Dans son communiqué, la HAS précise qu’il faut prévoir un “suivi de la vaccination permettant la collecte de données en vie réelle”. Cette étape est nécessaire pour définir le temps de protection du vaccin, les effets secondaires, les effets sur le long terme et sur les sujets présentant des comorbidités. Ce suivi permettra d’ajuster l’offre vaccinale de manière plus optimale, pour répondre à la demande de protection suffisante pour atteindre l’immunité collective. Pour cela, la HAS s’appuiera sur trois données-clés pour rendre de nouvelles recommandations : “ l’immunogénicité et l’efficacité des vaccins dans les différents groupes d’âge et groupes à risque ; la sécurité des vaccins dans les différents groupes d’âge et groupes à risque et leur durée de protection ; l’effet des vaccins sur l’acquisition de l’infection et la transmission et le risque de formes graves ou de décès.”
Le deuxième défi de la vaccination porte sur la logistique même de distribution des vaccins. Les étapes de vaccination prennent en compte le nombre de doses alloué à la France et le fait qu’elle ne recevra pas tous les vaccins commandés en même temps. Sur près de 1,4 milliard de vaccins commandés par l’Union européenne, la France en recevra 15%, soit environ 210 millions. Entre le temps pour produire ces vaccins et celui pour les acheminer vers les lieux de vaccination – les EHPAD, les généralistes, les hôpitaux – il est clair que les vaccins seront distribués au fur et à mesure de leur disponibilité. La stratégie vaccinale s’étendra donc sur de long mois.
D’autant plus que le premier vaccin disponible devrait être celui de BionTech-Pfizer. Or, ce nouveau vaccin qui utilise l’ARN, une partie du patrimoine génétique, doit être stocké à une température de -70°C. En France, seuls 130 lieux pourraient d’ores et déjà, ou dans un délais très court, conserver les vaccins dans des conditions optimales. Mais le transport jusqu’à ces lieux n’est lui pas encore garanti à 100%. Pour donner une idée de l’ampleur de la tâche logistique, d’ici janvier le gouvernement espère 1,5 millions de Français présentant des comorbidités sur les 30 millions de Français.

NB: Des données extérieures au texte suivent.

(** ** Handles of jobs *)

Definition PACK_JOB_ID (gen idx : Z) : outcome Z :=
  g ← int (gen + 1);
  i ← int (idx + 1);
  Ret (Z.lor (u64 g) (u64 (Z.shiftl (u64 i) 32))).
Definition UNPACK_GEN_FROM_JOB_ID (job_id : Z) : Z := u32 (u64 (Z.land (u64 job_id) 4294967295 - 1)).
Definition UNPACK_IDX_FROM_JOB_ID (job_id : Z) : Z := u32 (u64 (Z.shiftr (u64 job_id) 32 - 1)).

(** ** The list of free jobs

    Of the jobs, the next free one and the generation; of the pool, the jobs,
    their number and the first free one. *)
Record job_data : Type := mkJob {
  next : option nat;
  gen : Z;
}.
Record thread_pool : Type := mkPool {
  jobs : list job_data;
  free_jobs : option nat;
}.

Definition get_job_id (pool : thread_pool) (job : nat) : outcome Z :=
  match jobs pool !! job with
  | Some j => PACK_JOB_ID (gen j) (Z.of_nat job)
  | None => Fail OutOfBounds
  end.

(** The constant INVALID_JOB is declared elsewhere. *)
Definition get_job_data (INVALID_JOB : Z) (pool : thread_pool) (job_id : Z) : option nat :=
  if job_id =? INVALID_JOB then None
  else
    let idx := UNPACK_IDX_FROM_JOB_ID job_id in
    let g := UNPACK_GEN_FROM_JOB_ID job_id in
    if zlen (jobs pool) <=? idx then None
    else
      match jobs pool !! Z.to_nat idx with
      | Some job => if u32 (gen job) =? g then Some (Z.to_nat idx) else None
      | None => None
      end.

Definition deref (pool : thread_pool) (job : option nat) : outcome job_data :=
  match job with
  | None => Fail NullDeref
  | Some p => match jobs pool !! p with Some j => Ret j | None => Fail OutOfBounds end
  end.
Definition with_free (pool : thread_pool) (f : option nat) : thread_pool := mkPool (jobs pool) f.
Definition set_next (pool : thread_pool) (job : nat) (n : option nat) : outcome thread_pool :=
  j ← deref pool (Some job);
  Ret (mkPool (<[job := mkJob n (gen j)]> (jobs pool)) (free_jobs pool)).

Definition exchange_free (old new : option nat) : prog thread_pool bool :=
  act (λ s, if bool_decide (free_jobs s = old) then Ret (with_free s new, true) else Ret (s, false)) done.

Fixpoint free_list_push (job : nat) (rounds : nat) : prog thread_pool unit :=
  match rounds with
  | O => stopped
  | S rounds =>
      old_head ← load free_jobs;
      update (λ s, set_next s job old_head);;
      ok ← exchange_free old_head (Some job);
      if ok : bool then mret tt else free_list_push job rounds
  end.

Fixpoint free_list_pop (rounds : nat) : prog thread_pool (option nat) :=
  match rounds with
  | O => stopped
  | S rounds =>
      old_head ← load free_jobs;
      new_head ← access (λ s, j ← deref s old_head; Ret (next j));
      ok ← exchange_free old_head new_head;
      if ok : bool then mret old_head else free_list_pop rounds
  end.

(** ** The queue without interference *)

Definition slot (q : lock_free_queue) (i : Z) : outcome (list Z) := rd_range (base q) (cell q * i) (cell q).

Definition sound (q : lock_free_queue) : Prop :=
  0 < size q ∧ 0 < cell q ∧ cell q * size q ≤ INT_MAX ∧ zlen (base q) = cell q * size q.

(** Between operations the queue holds the items [xs]. *)
Record holds (q : lock_free_queue) (xs : list (list Z)) : Prop := {
  holds_sound : sound q;
  holds_head : 0 ≤ head q < size q;
  holds_tail : tail q = (head q + zlen xs) mod size q;
  holds_temp : temp q = tail q;
  holds_fits : zlen xs ≤ size q;
  holds_slots i x : 0 ≤ i → xs !! Z.to_nat i = Some x → slot q ((head q + i) mod size q) = Ret x;
}.

Lemma holds_bounds q xs : holds q xs → 0 ≤ tail q < size q ∧ size q ≤ INT_MAX ∧ cell q ≤ INT_MAX.
Proof.
  intros [(? & ? & ? & ?) ? Ht ? ? ?]. rewrite Ht. pose proof (Z.mod_pos_bound (head q + zlen xs) (size q) ltac:(lia)). nia.
Qed.

Lemma job_item_addr_ok q i :
  sound q → 0 ≤ i < size q → item_addr q i = Ret (cell q * i).
Proof.
  intros (? & ? & ? & _) Hi. unfold item_addr. destruct (Z.leb_spec 0 i), (Z.ltb_spec i (size q)); try lia.
  simpl. unfold int. destruct (Z.leb_spec INT_MIN (cell q * i)), (Z.leb_spec (cell q * i) INT_MAX);
    [done|unfold INT_MIN in *; nia..].
Qed.

Lemma next_index_ok sz i : 0 ≤ i < sz → sz ≤ INT_MAX → next_index sz i = Ret ((i + 1) mod sz).
Proof.
  intros. unfold next_index, int. destruct (Z.leb_spec INT_MIN (i + 1)), (Z.leb_spec (i + 1) INT_MAX);
    [|unfold INT_MIN in *; lia..]. simpl. f_equal. apply Z.rem_mod_nonneg; lia.
Qed.

Lemma job_write_item_alone q i src :
  sound q → 0 ≤ i < size q → cell q ≤ zlen src →
  wp (run (write_item i src) q) (λ '(q', _), ∃ b, q' = with_base q b ∧ zlen b = zlen (base q) ∧
    rd_range b (cell q * i) (cell q) = rd_range src 0 (cell q) ∧
    ∀ j, 0 ≤ j → j ≠ i → rd_range b (cell q * j) (cell q) = slot q j).
Proof.
  intros Hq Hi Hsrc. pose proof Hq as (? & ? & ? & Hbase). unfold write_item.
  rewrite run_access_bind, job_item_addr_ok by done. cbn [mbind outcome_bind]. rewrite run_load_bind.
  apply (wp_run_for_each (λ k q', ∃ b, q' = with_base q b ∧ zlen b = zlen (base q) ∧
    rd_range b (cell q * i) k = rd_range src 0 k ∧
    ∀ j, 0 ≤ j → j ≠ i → rd_range b (cell q * j) (cell q) = slot q j) _ 0).
  - lia.
  - exists (base q). split_and!; [by destruct q|done| |done].
    transitivity (Ret (@nil Z)); [|symmetry]; apply rd_range_elements.
    + change (zlen (@nil Z)) with 0. split_and!; [nia|nia|done|lia].
    + change (zlen (@nil Z)) with 0. split_and!; [lia|lia|done|lia].
  - intros k q' Hk (b & -> & Hb & Hpre & Hother).
    destruct (rd_ok src k) as (x & Hx & _); [lia|]. rewrite run_pure_bind, Hx. cbn [mbind outcome_bind].
    cbn [run update with_base base mbind outcome_bind]. rewrite wr_ok by nia. cbn [mbind outcome_bind wp].
    eexists. split_and!; [reflexivity|by rewrite zlen_insert| |].
    + destruct (rd_range src 0 k) as [ks|] eqn:Hks; [|by rewrite rd_range_ok in Hks by lia].
      apply rd_range_elements in Hpre as Hlen. destruct Hlen as (_ & _ & Hlen & _).
      rewrite (rd_range_snoc src 0 k ks x) by done. rewrite <- Hlen. apply rd_range_insert_snoc; rewrite Hlen; [done|nia].
    + intros j ? Hj. rewrite rd_range_insert_ne; [by apply Hother|nia|].
      destruct (decide (j < i)); [right|left]; nia.
Qed.

Lemma release_alone q i spurious :
  0 ≤ tail q < size q → size q ≤ INT_MAX → false ∈ spurious →
  run (release_push_location i spurious) q = Ret (with_tail q ((tail q + 1) mod size q), tt).
Proof.
  intros Ht Hsz. induction spurious as [|sp spurious IH]; intros Hin; [by apply elem_of_nil in Hin|].
  cbn [release_push_location]. rewrite !run_load_bind, run_pure_bind, next_index_ok by done.
  cbn [mbind outcome_bind]. rewrite run_bind. cbn [run exchange].
  destruct sp; cbn [negb andb].
  - apply elem_of_cons in Hin as [|Hin]; [done|]. by apply IH.
  - by rewrite Z.eqb_refl.
Qed.

Lemma job_push_alone q xs src rounds spurious :
  holds q xs → zlen xs < size q → cell q ≤ zlen src → false ∈ spurious →
  wp (run (lock_free_queue_try_push src (S rounds) spurious) q) (λ '(q', b),
    b = true ∧ size q' = size q ∧ cell q' = cell q ∧ holds q' (xs ++ [take (Z.to_nat (cell q)) src])).
Proof.
  intros Hq Hroom Hsrc Hsp. pose proof (holds_bounds _ _ Hq) as (Ht & Hsz & _).
  destruct Hq as [Hs Hh Htail Htemp Hfits Hslots]. pose proof Hs as (_ & Hcell & _ & _).
  unfold lock_free_queue_try_push. cbn [acquire_push_location].
  apply wp_run_bind. rewrite !run_load_bind, Htemp, run_pure_bind, next_index_ok by done.
  cbn [mbind outcome_bind]. rewrite run_bind. cbn [run exchange negb andb].
  rewrite Htemp, Z.eqb_refl. cbn [mbind outcome_bind run mret prog_ret wp].
  destruct (Z.ltb_spec (tail q) 0) as [|_]; [lia|]. apply wp_run_bind.
  eapply wp_mono; [apply job_write_item_alone; [exact Hs|exact Ht|exact Hsrc]|].
  intros [q1 []] (b & -> & Hb & Hnew & Hother).
  change (rd_range b (cell q * tail q) (cell q) = rd_range src 0 (cell q)) in Hnew.
  change (∀ j, 0 ≤ j → j ≠ tail q → rd_range b (cell q * j) (cell q) = slot q j) in Hother.
  rewrite run_bind, release_alone by done. cbn [mbind outcome_bind run mret prog_ret wp].
  split_and!; [done..|]. pose proof (zlen_nonneg xs).
  assert ((tail q + 1) mod size q = (head q + zlen (xs ++ [take (Z.to_nat (cell q)) src])) mod size q) as Hnext.
  { rewrite zlen_app, Htail, Zplus_mod_idemp_l. f_equal. change (zlen [_]) with 1. lia. }
  split; simpl; [| |exact Hnext|done| |].
  - unfold sound in *. simpl. by rewrite Hb.
  - exact Hh.
  - rewrite zlen_app. change (zlen [_]) with 1. lia.
  - intros i x Hi Hx. unfold slot. simpl. apply lookup_snoc_zlen in Hx as [[Hlt Hx]|[-> ->]]; [| |exact Hi].
    + rewrite Hother; [by apply Hslots|apply Z.mod_pos_bound; clear -Ht; lia|].
      rewrite Htail. apply slots_apart; clear -Hlt Hfits Hroom Hi Ht; lia.
    + rewrite <- Htail, Hnew. by rewrite rd_range_ok by (clear -Hsrc Hcell; lia).
Qed.

Lemma job_read_item_alone q i x : sound q → 0 ≤ i < size q → slot q i = Ret x → run (read_item i) q = Ret (q, x).
Proof.
  intros Hs Hi Hx. pose proof Hs as (_ & Hcell & _ & _). unfold read_item.
  rewrite run_access_bind, job_item_addr_ok by done. cbn [mbind outcome_bind]. rewrite run_load_bind.
  apply rd_range_elements in Hx as (_ & _ & Hl & Hel). apply wp_eq_inv. eapply wp_mono.
  - apply (wp_run_collect (λ k r q', q' = q ∧ rd_range x 0 k = Ret r) _ 0 (cell q) []); [lia| |].
    + split; [done|]. by rewrite rd_range_ok by lia.
    + intros k ys q1 Hk [-> Hr]. rewrite run_access_bind, Hel by lia.
      destruct (rd_ok x k) as (b & Hb & _); [lia|]. rewrite Hb.
      split; [done|]. by apply rd_range_snoc.
  - intros [q' r] [-> Hr]. simpl in Hr. f_equal. rewrite rd_range_ok in Hr by lia. injection Hr as <-.
    rewrite drop_0. apply take_ge. unfold zlen in Hl. lia.
Qed.

Lemma job_pop_alone q x xs rounds :
  holds q (x :: xs) →
  ∃ q', run (lock_free_queue_pop (S rounds)) q = Ret (q', x) ∧ size q' = size q ∧ cell q' = cell q ∧ holds q' xs.
Proof.
  intros Hq. pose proof (holds_bounds _ _ Hq) as (_ & Hsz & _).
  destruct Hq as [Hs Hh Htail Htemp Hfits Hslots]. rewrite zlen_cons in *. pose proof (zlen_nonneg xs).
  unfold lock_free_queue_pop. cbn [lock_free_queue_try_pop].
  rewrite !run_load_bind, run_pure_bind, next_index_ok by done. cbn [mbind outcome_bind].
  pose proof (Hslots 0 x ltac:(lia) eq_refl) as Hx. rewrite Z.add_0_r, Z.mod_small in Hx by lia.
  rewrite run_bind, (job_read_item_alone q (head q) x) by done. cbn [mbind outcome_bind].
  rewrite run_bind. cbn [run exchange negb andb]. rewrite Z.eqb_refl. cbn [mbind outcome_bind run mret prog_ret].
  eexists. split; [done|]. split; [done|]. split; [done|].
  pose proof (Z.mod_pos_bound (head q + 1) (size q) ltac:(lia)).
  split; simpl; [exact Hs|lia| |done|lia|].
  - rewrite Htail, Zplus_mod_idemp_l. f_equal. lia.
  - intros i y Hi Hy. unfold slot. simpl. rewrite Zplus_mod_idemp_l.
    replace (head q + 1 + i) with (head q + (i + 1)) by lia. apply (Hslots (i + 1)); [lia|].
    rewrite Z2Nat.inj_add, Nat.add_1_r by lia. done.
Qed.

(** ** Clients of the queue *)

Inductive job_op : Type :=
  | Put (src : list Z) (attempts : list (nat * list bool))
  | Take (rounds : nat).

Definition do_op (o : job_op) : prog lock_free_queue (option (list Z)) :=
  match o with
  | Put src attempts => lock_free_queue_push src attempts;; mret None
  | Take rounds => x ← lock_free_queue_pop rounds; mret (Some x)
  end.

(** What the thread pool means the queue to be: first in, first out, at most
    [n] items of [c] bytes; it keeps the count with semaphores. *)
Fixpoint fifo (n c : Z) (xs : list (list Z)) (os : list job_op)
    : option (list (option (list Z)) * list (list Z)) :=
  match os with
  | [] => Some ([], xs)
  | Put src _ :: os =>
      if zlen xs <? n then
        '(rs, ys) ← fifo n c (xs ++ [take (Z.to_nat c) src]) os; Some (None :: rs, ys)
      else None
  | Take _ :: os =>
      match xs with
      | [] => None
      | x :: xs => '(rs, ys) ← fifo n c xs os; Some (Some x :: rs, ys)
      end
  end.

(** Items that are long enough, and an exchange that does not fail for ever. *)
Definition op_ready (c : Z) (o : job_op) : Prop :=
  match o with
  | Put src ((S _, spurious) :: _) => c ≤ zlen src ∧ false ∈ spurious
  | Take (S _) => True
  | _ => False
  end.

Lemma script_fifo n c os q xs rs ys :
  holds q xs → size q = n → cell q = c → Forall (op_ready c) os → fifo n c xs os = Some (rs, ys) →
  ∃ q', run (script do_op os) q = Ret (q', zip os rs) ∧ holds q' ys.
Proof.
  intros Hq Hn Hc Hr. revert q xs rs ys Hq Hn Hc.
  induction Hr as [|o os Ho Hr IH]; intros q xs rs ys Hq Hn Hc Hf.
  - injection Hf as <- <-. by exists q.
  - cbn [script]. rewrite run_bind. destruct o as [src attempts|rounds]; cbn [fifo do_op] in *.
    + destruct attempts as [|[[|rounds] spurious] attempts]; [done..|]. destruct Ho as [Hsrc Hsp].
      destruct (Z.ltb_spec (zlen xs) n); [|done].
      destruct (wp_inv _ _ (job_push_alone q xs src rounds spurious Hq ltac:(lia) ltac:(lia) Hsp))
        as ([q1 b] & Hrun & -> & Hn1 & Hc1 & Hq1). rewrite Hc in Hq1.
      destruct (fifo _ _ (xs ++ _) os) as [[rs' ys']|] eqn:Hf'; [|done]. injection Hf as <- <-.
      cbn [lock_free_queue_push]. rewrite !run_bind, Hrun. cbn [mbind outcome_bind run mret prog_ret].
      destruct (IH q1 _ rs' ys' Hq1) as (q' & Hrest & Hq'); [congruence..|done|].
      exists q'. rewrite run_bind, Hrest. done.
    + destruct rounds as [|rounds]; [done|]. destruct xs as [|x xs]; [done|].
      destruct (job_pop_alone q x xs rounds Hq) as (q1 & Hrun & Hn1 & Hc1 & Hq1).
      destruct (fifo _ _ xs os) as [[rs' ys']|] eqn:Hf'; [|done]. injection Hf as <- <-.
      rewrite run_bind, Hrun. cbn [mbind outcome_bind run mret prog_ret].
      destruct (IH q1 xs rs' ys' Hq1) as (q' & Hrest & Hq'); [congruence..|done|].
      exists q'. rewrite run_bind, Hrest. done.
Qed.

Lemma init_holds arr arrlen c q :
  0 < c ≤ arrlen → arrlen ≤ INT_MAX → zlen arr = arrlen → lock_free_queue_init arr arrlen c = Ret q →
  holds q [] ∧ size q = arrlen / c ∧ cell q = c.
Proof.
  intros Hc Hl Harr. unfold lock_free_queue_init. destruct (Z.eqb_spec (Z.rem arrlen c) 0) as [Hrem|]; [|done].
  intros [= <-]. rewrite Z.rem_mod_nonneg in Hrem by lia. rewrite Z.quot_div_nonneg by lia.
  pose proof (Z.div_mod arrlen c ltac:(lia)) as Hdm. rewrite Hrem, Z.add_0_r in Hdm.
  assert (0 < arrlen / c) by (apply Z.div_str_pos; lia). split; [|done].
  split; simpl; try done; [|change (zlen (@nil (list Z))) with 0; lia]. split_and!; simpl; lia.
Qed.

Une goutte d’eau dans un océan. Qui plus est, tous les Français ne semblent pas prêts à recevoir le vaccin.
En effet, selon un sondage Ifop-JDD sur les Français et le Covid-19 publié le 28 novembre, plus d’un Français sur deux, 59% précisément, ne souhaitent pas se faire vacciner. Un chiffre alarmant quand l’Institut Pasteur estime qu’il faut un minimum de 60% de personnes immunisées pour atteindre l’immunité collective. La communication est et sera ces prochains mois le troisième grand cheval de bataille de la stratégie vaccinale. À ce sujet, la HAS « insiste sur la nécessité d’une information claire et accessible des publics à toutes les phases de mise à disposition des vaccins”.
La communication et la clarté seront primordiales pour convaincre une majorité de la population. Pour participer à cet effort et surtout éviter les méfiances, la HAS rappelle que la distribution des vaccins reste soumise à la stricte condition d’études établissant “la preuve que les vaccins ont une efficacité possible sur la transmission du virus et que la disponibilité des vaccins (est) suffisante.”